Blick auf die Baustelle an der Hardefuststraße /Sachsenring am Dienstagmorgen (27. 5.)

Allen Beteiligten sei bewusst gewesen, welch hoher personeller Aufwand und welche Belastung für die Anwohnerschaft eine Evakuierung in der Nacht bedeuten würde, so die Sprecherin weiter. Allerdings: „Im Rahmen der Gefahrenabwehr konnte die Entschärfung nicht auf einen späteren Zeitpunkt verschoben werden.“

Danach mussten Mitarbeiterinnen und Mitarbeiter des Ordnungsamtes, der Feuerwehr und von Hilfsorganisationen zusammengetrommelt und teilweise aus dem Feierabend geholt werden. „Außerdem mussten für die Bevölkerung angemessene Anlaufstellen gefunden und ein Shuttle-Betrieb organisiert werden, was zu dieser späten Stunde eine weitere Herausforderung war“, so die Sprecherin.

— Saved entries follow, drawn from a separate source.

Lemma WorkspaceCapabilitiesForFrame_spec n v : WorkspaceCapabilitiesForFrame n = Ok v →
  8 ≤ n ∧ 0 < wc_MaxTextFileBytes v ∧ 6 * wc_MaxTextFileBytes v < n ∧
  0 < wc_MaxInlineUploadBytes v ∧ base64_length (wc_MaxInlineUploadBytes v) ≤ n ∧
  0 < wc_MaxInlineDownloadBytes v ∧ base64_length (wc_MaxInlineDownloadBytes v) ≤ n ∧
  wc_MaxArchiveExpandedBytes v = DefaultMaxArchiveExpandedBytes ∧ wc_MaxArchiveEntryCount v = DefaultMaxArchiveEntryCount.
Proof.
  unfold WorkspaceCapabilitiesForFrame. destruct (n <? 8) eqn:E; [done|]. to_prop. intros [= <-]. simpl.
  pose proof (base64_half n E). pose proof (Z.div_mod n 8 ltac:(lia)). pose proof (Z.mod_pos_bound n 8 ltac:(lia)).
  pose proof (Z.div_le_lower_bound n 2 1 ltac:(lia) ltac:(lia)).
  change DefaultMaxTextFileBytes with 524288. change DefaultMaxInlineUploadBytes with 2097152.
  change DefaultMaxInlineDownloadBytes with 2097152.
  assert (base64_length (2097152 `min` (n / 2)) ≤ n) by (etrans; [apply base64_mono, Z.le_min_r|done]).
  split_and!; try done; lia.
Qed.

Lemma New_config_positive c :
  MaxTextFileBytes c ≠ 0 → MaxInlineUploadBytes c ≠ 0 → MaxInlineDownloadBytes c ≠ 0 → MaxArchiveExpandedBytes c ≠ 0 →
  MaxArchiveEntryCount c ≠ 0 → New_config c = c.
Proof. destruct c; simpl. intros. unfold New_config, or_default; simpl. by rewrite !bool_decide_false. Qed.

Wie viele Bomben liegen noch im Kölner Erdreich?

Das weiß niemand, aber es gibt Näherungswerte. Fest steht: 262-Mal wurde Köln im Zweiten Weltkrieg zwischen 1940 und 1945 aus der Luft bombardiert. Nach Angaben der Stadtverwaltung sind bei diesen Angriffen insgesamt ungefähr 1,5 Millionen Bomben niedergegangen, das lässt sich vor allem aus Aufzeichnungen der Alliierten rekonstruieren. Die Stadt Köln geht von einer Blindgängerquote von 20 Prozent aus. Darüber geben zum Beispiel Luftbildauswertungen von damals Aufschluss. Das würde bedeuten, dass nach Ende des Krieges rund 300.000 Blindgänger im Boden zurückgeblieben sind.

Wie viele davon wurden bis heute ausgegraben und entschärft?

Auch das ist nicht bekannt. Denn vor allem in den ersten Jahren und Jahrzehnten nach dem Krieg wurde darüber nicht zentral oder systematisch Buch geführt. Die Zuständigkeit für die Kampfmittelräumung hat seit 1945 zudem mehrfach gewechselt – anfangs waren die Besatzungsmächte zuständig, seit den 50er Jahren dann schrittweise die Bundesländer. In der DDR war es wieder anders geregelt. Erst seit 2014 verzeichnet die Stadt Köln jeden einzelnen Fund intern in einem Dashboard. Demnach wurden in den vergangenen elf Jahren allein knapp 450 Kampfmittel in Köln aus der Erde geholt – die meisten waren Sprengbomben. Erst mit großem Abstand folgen Granaten und andere Munition. Jan Leipertz von der Fachgruppe „Kampfmittelangelegenheiten“ im Kölner Ordnungsamt, schätzt, dass es noch mal weitere 70 bis 80 Jahre dauern wird, „bis man wahrscheinlich sagen kann: Wir haben den Großteil gefunden.“

Was verrät das Dashboard der Stadt noch über die einzelnen Funde?

So ziemlich alles: wo die Bombe gefunden wurde, wie, von wem, wann, welchen Zünder sie hatte; aber auch wie viele Anwohner evakuiert werden mussten, wie viel Personal das Ordnungsamt eingesetzt hat, wie viele Anwohnerinnen und Anwohner mit Krankenwagen transportiert und wie viele betreut werden mussten. Zusammenfassend lässt sich sagen: Die meisten Kampfmittel wogen fünf Zentner, hatten einen Aufschlagzünder, wurden an einem Mittwoch entschärft und zufällig gefunden, häufig bei Bauarbeiten. Zunehmend aber werden Bomben durch systematische Sondierungen im Zuge von geplanten Baumaßnahmen identifiziert.

Wo in Köln liegen die meisten Blindgänger?

Einen eindeutigen örtlichen Schwerpunkt gibt es nicht. Vor allem mit Beginn der Flächenbombardements auf Köln im Mai 1942, mit denen gezielt Wohngebiete ins Visier genommen wurden, um die Kriegsmoral der Bevölkerung zu brechen, gingen Bomben nahezu überall nieder. Lediglich der Kölner Norden, Chorweiler zum Beispiel, blieb im Vergleich zu anderen Stadtteilen eher verschont.